Старый разведчик и шпион сразу взыграл духом, коснувшись родной стихии. Глаза у него блестели, ноздри раздувались, голос стал выразительным.
— Выступайте смелей, требуйте. Вы (говорите не только от своего имени — за вами стоят тысячи.
— Я буду, по возможности, требовать категорически, — сказал Мелнудрис. — Они узнают, насколько серьезно положение.
— Когда вы будете возвращаться, мы непременно встретимся. Я вас познакомлю с некоторыми приемами антисоветской агитации. В Швеции вам пригодится. Пока что вы плохо работаете, это я должен сказать без обиняков. Точно злости в вас нет, а если пробуете рубануть, попадаете мимо. Так нельзя, надо рубить с ручательством. Сейчас у нас появилось в руках новое оружие… Большевики начали вводить в Латвии колхозы.
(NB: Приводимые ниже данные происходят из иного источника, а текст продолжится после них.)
(** C20: a function given to the pool is called at most once, and the answer is its own.  In every run of
    any number of workers and callers: no function is called twice; a call is answered at most once,
    with the result of its function, which has been called by then; no task is lost, every call being
    in exactly one of the caller's hands, the queue, a worker and the past; and when a worker is
    asleep, enough others are about to look for the tasks of the queue. *)
Theorem co_await_once n tr s : run step (start n) tr s →
  (∀ e, count (runs e) tr <= 1 ∧ count (answers e) tr <= 1) ∧
  (∀ e v, LAnswer e v ∈ tr → count (runs e) tr = 1 ∧ fn_ <$> calls s !! e = Some v) ∧
  NoDup (elem_list_ s) ∧
  (∀ e k, calls s !! e = Some k → match at_ k with
    | Unpushed => caller k = Calling
    | Queued => e ∈ elem_list_ s
    | Held w => held <$> workers s !! w = Some (Some e)
    | Deleted => count (runs e) tr = 1 ∨ caller k = Dropped
    end) ∧
  (0 < count waiting (workers s) → length (elem_list_ s) <= count looking (workers s) + b2n (notifying s)).
Proof.
  intros Hr. destruct (pool_inv_run n tr s Hr) as [(Hp & _ & Ha) _].
  assert (logged s tr) as Hlog.
  { apply (invariant_run step (λ s tr, pool_inv s ∧ logged s tr)) with (pre := []) in Hr as [_ Hl]; [done| |split; [apply pool_inv_init|]].
    - intros s1 tr1 l s2 [H1 H2] Hs. split; [by eapply pool_inv_step|]. eapply logged_step; [apply H1|done|done].
    - intros e. cbn. split_and!; [done..|]. intros v. apply not_elem_of_nil. }
  assert (∀ e k, calls s !! e = Some k → called_well k ∧ (at_ k = Deleted → ran k = 1 ∨ caller k = Dropped)) as Hcall.
  { intros e k Hk. pose proof (pl_call s Hp e k Hk) as H. destruct (at_ k) as [| |w|].
    - split; [|done]. destruct H as (Hc & _ & H0). split; [lia|]. congruence.
    - split; [apply unran_well, H|done].
    - destruct H as (p & Hw & He). destruct (pl_worker s Hp w p e Hw He) as (k' & Hk' & _ & Hs). assert (k' = k) as -> by congruence.
      split; [by eapply stage_well|done].
    - split; [by apply final_well|]. intros _. unfold final in H. naive_solver. }
  split_and!; [| | | |exact Ha].
  - intros e. pose proof (Hlog e) as He. destruct (calls s !! e) as [k|] eqn:Hk; destruct He as (-> & -> & _); [|lia]. destruct (Hcall e k Hk) as [[H _] _].
    split; [done|]. by destruct (received k); cbn; lia.
  - intros e v Hv. pose proof (Hlog e) as He. destruct (calls s !! e) as [k|] eqn:Hk; [|by destruct He as (_ & _ & He), (He v)].
    destruct He as (-> & _ & He). apply He in Hv. destruct (Hcall e k Hk) as ((_ & H) & _). by destruct (H v Hv) as [-> ->].
  - apply Hp.
  - intros e k Hk. pose proof (pl_call s Hp e k Hk) as H. pose proof (Hlog e) as He. rewrite Hk in He. destruct He as (-> & _).
    destruct (Hcall e k Hk) as (_ & Hd). destruct (at_ k) as [| |w|]; [apply H|apply H| |by apply Hd]. destruct H as (p & -> & Hh). cbn. by rewrite Hh.
Qed.

(** ** Every call is answered *)

Definition worker_weight (p : worker_pc) : nat :=
  match p with Waiting => 0 | Popping => 2 | Checking => 3 | Locking => 4 | Getting => 5 | Deleting _ => 6 | Sending _ => 7 | Running _ => 8 | Doing _ => 9 end.
Definition caller_weight (p : caller_pc) : nat := match p with Calling => 25 | Notifying => 8 | Receiving => 1 | _ => 0 end.
Definition popping (p : worker_pc) : bool := match p with Popping => true | _ => false end.
(** A bound for the steps that are left: a worker that finds the queue empty behind its check goes round. *)
Definition weight (s : state) : nat :=
  16 * length (elem_list_ s) + sum_list_with worker_weight (workers s) + sum_list_with (λ k, caller_weight (caller k)) (calls s) +
  (if decide (elem_list_ s = []) then 4 * Nat.min 1 (count popping (workers s)) else 0).

Lemma sum_insert {A} (f : A → nat) l w x y : l !! w = Some x → sum_list_with f (<[w := y]> l) + f x = sum_list_with f l + f y.
Proof.
  revert w. induction l as [|z l IH]; intros [|w] H; try done.
  - injection H as ->. change (f y + sum_list_with f l + f x = f x + sum_list_with f l + f y). lia.
  - specialize (IH w H). change (f z + sum_list_with f (<[w:=y]> l) + f x = f z + sum_list_with f l + f y). lia.
Qed.
Lemma sum_alter {A} (f : A → nat) (g : A → A) l e x : l !! e = Some x → sum_list_with f (alter g e l) + f x = sum_list_with f l + f (g x).
Proof.
  revert e. induction l as [|z l IH]; intros [|e] H; try done.
  - injection H as ->. change (f (g x) + sum_list_with f l + f x = f x + sum_list_with f l + f (g x)). lia.
  - specialize (IH e H). change (f z + sum_list_with f (alter g e l) + f x = f z + sum_list_with f l + f (g x)). lia.
Qed.

Lemma sum_alter_same {A} (f : A → nat) (g : A → A) l e : (∀ x, f (g x) = f x) → sum_list_with f (alter g e l) = sum_list_with f l.
Proof. intros H. revert e. induction l as [|x l IH]; intros [|e]; try done.
  - change (f (g x) + sum_list_with f l = f x + sum_list_with f l). by rewrite H.
  - change (f x + sum_list_with f (alter g e l) = f x + sum_list_with f l). by rewrite IH.
Qed.

(** Steps that the program makes, but for new calls and wake-ups without a reason. *)
Definition own (l : label) : bool := match l with LCall | LSpurious => false | _ => true end.

Lemma one_popping s w : guarded s → workers s !! w = Some Popping → count popping (<[w := Getting]> (workers s)) = 0.
Proof.
  intros [H _ _] Hw. apply count_zero. intros p Hp. apply list_elem_of_lookup in Hp as [w' Hp].
  apply list_lookup_insert_Some in Hp as [(<- & <- & _)|[Hne Hp]]; [done|]. destruct p; try done.
  pose proof (proj1 (H w _ Hw) eq_refl). pose proof (proj1 (H w' _ Hp) eq_refl). congruence.
Qed.

(** Taking a task pays for the worker that misses it. *)
Lemma taken_weight s w p e q m : workers s !! w = Some p → elem_list_ s = e :: q → worker_weight p <= 5 → 2 <= worker_weight p →
  weight (set_mutex m (taken w e q s)) < weight s.
Proof.
  intros Hw Hq Hp Hp2. unfold weight. cbn [elem_list_ workers calls taken set_worker set_call set_queue set_mutex]. rewrite Hq. cbn [length].
  pose proof (sum_insert worker_weight _ _ _ (Doing e) Hw) as Hs. cbn [worker_weight] in Hs.
  rewrite (sum_alter_same (λ k, caller_weight (caller k)) (with_place (Held w))) by done.
  rewrite (decide_False (P := e :: q = [])) by done. destruct (decide (q = [])); lia.
Qed.

(** A worker moves, and a call; the queue stays. *)
Lemma worker_weight_step s w p p' m : workers s !! w = Some p → worker_weight p' < worker_weight p → popping p' = false →
  weight (set_mutex m (set_worker w p' s)) < weight s.
Proof.
  intros Hw Hlt Hp. unfold weight. cbn [elem_list_ workers calls set_worker set_mutex].
  pose proof (sum_insert worker_weight _ _ _ p' Hw) as Hs. pose proof (count_insert popping _ _ _ p' Hw) as Hc. rewrite Hp in Hc. cbn in Hc.
  destruct (decide _); lia.
Qed.
Lemma call_weight_step s c k f m : calls s !! c = Some k → caller_weight (caller (f k)) < caller_weight (caller k) → weight (set_mutex m (set_call c f s)) < weight s.
Proof.
  intros Hk Hlt. unfold weight. cbn [elem_list_ workers calls set_call set_mutex].
  pose proof (sum_alter (λ k, caller_weight (caller k)) f _ _ _ Hk) as Hs. cbn beta in Hs. lia.
Qed.
Lemma same_weight s e f : (∀ k, caller (f k) = caller k) → weight (set_call e f s) = weight s.
Proof.
  intros H. unfold weight. cbn [elem_list_ workers calls set_call]. by rewrite (sum_alter_same (λ k, caller_weight (caller k))) by (intros k; by rewrite H).
Qed.

Lemma own_decreases s l s' : guarded s → step s l s' → own l = true → weight s' < weight s.
Proof.
  intros Hg Hs Hl.
  assert (∀ s, set_mutex (cond_mtx_ s) s = s) as Hm by (by intros []).
  destruct Hs as [s l s' Hs|s l s' Hs].
  - destruct Hs as [s v|s l s' Hs|s c k v Hk Hc Hv|s c k Hk Hc]; [done|destruct Hs as [s c k Hk Hc Hmx|s c k w Hk Hc Hw|s c k Hk Hc Hw]|..].
    + unfold weight. cbn [elem_list_ workers calls set_call set_mutex set_queue]. rewrite length_app. cbn [length].
      pose proof (sum_alter (λ k, caller_weight (caller k)) (λ k, with_place Queued (with_caller Notifying k)) _ _ _ Hk) as Hs. cbn in Hs. rewrite Hc in Hs. cbn in Hs.
      rewrite (decide_False (P := elem_list_ s ++ [c] = [])) by (by destruct (elem_list_ s)). destruct (decide _); lia.
    + unfold weight. cbn [elem_list_ workers calls set_call set_mutex set_worker].
      pose proof (sum_alter (λ k, caller_weight (caller k)) (with_caller Receiving) _ _ _ Hk) as Hs. cbn in Hs. rewrite Hc in Hs. cbn in Hs.
      pose proof (sum_insert worker_weight _ _ _ Locking Hw) as Hs2. pose proof (count_insert popping _ _ _ Locking Hw) as Hc2. cbn in Hs2, Hc2. destruct (decide _); lia.
    + eapply call_weight_step; [exact Hk|]. cbn. rewrite Hc. cbn. lia.
    + rewrite <- (Hm (set_call _ _ _)). eapply call_weight_step; [exact Hk|]. cbn. rewrite Hc. cbn. lia.
    + rewrite <- (Hm (set_call _ _ _)). eapply call_weight_step; [exact Hk|]. cbn. rewrite Hc. cbn. lia.
  - assert (∀ s w p p', workers s !! w = Some p → worker_weight p' < worker_weight p → popping p' = false → weight (set_worker w p' s) < weight s) as Hwork.
    { intros s0 w p p' Hw H1 H2. rewrite <- (Hm (set_worker w p' s0)). by eapply worker_weight_step. }
    destruct Hs as [s l s' Hs|s l s' Hs|s w e Hw].
    + destruct Hs as [s w e q Hw Hq|s w Hw Hq|s w Hw Hmx|s w Hw Hq|s w Hw Hq|s w Hw|s w e q Hw Hq|s w Hw Hq]; try done.
      * rewrite <- (Hm (taken w e q s)). eapply taken_weight; [exact Hw|exact Hq|cbn; lia|cbn; lia].
      * eapply Hwork; [exact Hw|cbn; lia|done].
      * eapply worker_weight_step; [exact Hw|cbn; lia|done].
      * eapply worker_weight_step; [exact Hw|cbn; lia|done].
      * unfold weight. cbn [elem_list_ workers calls set_worker]. rewrite !decide_False by done.
        pose proof (sum_insert worker_weight _ _ _ Popping Hw) as Hs. cbn in Hs. lia.
      * eapply taken_weight; [exact Hw|exact Hq|cbn; lia|cbn; lia].
      * unfold weight. cbn [elem_list_ workers calls set_worker set_mutex]. rewrite !decide_True by done. rewrite (one_popping s w Hg Hw).
        pose proof (sum_insert worker_weight _ _ _ Getting Hw) as Hs. pose proof (count_insert popping _ _ _ Getting Hw) as Hc. rewrite (one_popping s w Hg Hw) in Hc. cbn in Hs, Hc. lia.
    + destruct Hs as [s w e k Hw Hk Hu|s w e k Hw Hk Hu|s w e Hw|s w e Hw]; [eapply Hwork; [exact Hw|cbn; lia|done]..| |].
      * erewrite <- (same_weight s e). 2: shelve. eapply Hwork; [exact Hw|cbn; lia|done]. Unshelve. done.
      * erewrite <- (same_weight s e). 2: shelve. eapply Hwork; [exact Hw|cbn; lia|done]. Unshelve. done.
    + erewrite <- (same_weight s e). 2: shelve. eapply Hwork; [exact Hw|cbn; lia|done]. Unshelve. done.
Qed.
— Разве? В первый раз слышу.
— Вы еще многого не знаете.
В буфет вошел высокий, с белокурыми усами, майор королевских воздушных сил. Заметив Никура, он незаметно поздоровался с ним одним взглядом, и Никур ответил таким же незаметным кивком головы. Потом они сделали вид, что не знают друг друга. Майор подошел к стойке и заказал кофе, которое тут же, не присаживаясь, выпил, и стал шепотом говорить с буфетчиком. Сержант с проституткой уже ушли. Выходя, майор опять посмотрел на Никура и, сунув пальцы за борт френча, побарабанил по груди.
— Вы останьтесь здесь, а я на минутку выйду, — сказал Никур немного спустя Мелнудрису и вышел вслед за майором.
— Это тот, о ком вы мне говорили? — спросил майор, когда они встретились на перроне.
— Тот самый. Доверчивый и во всяком случае безвредный человек.
— Стоит завербовать?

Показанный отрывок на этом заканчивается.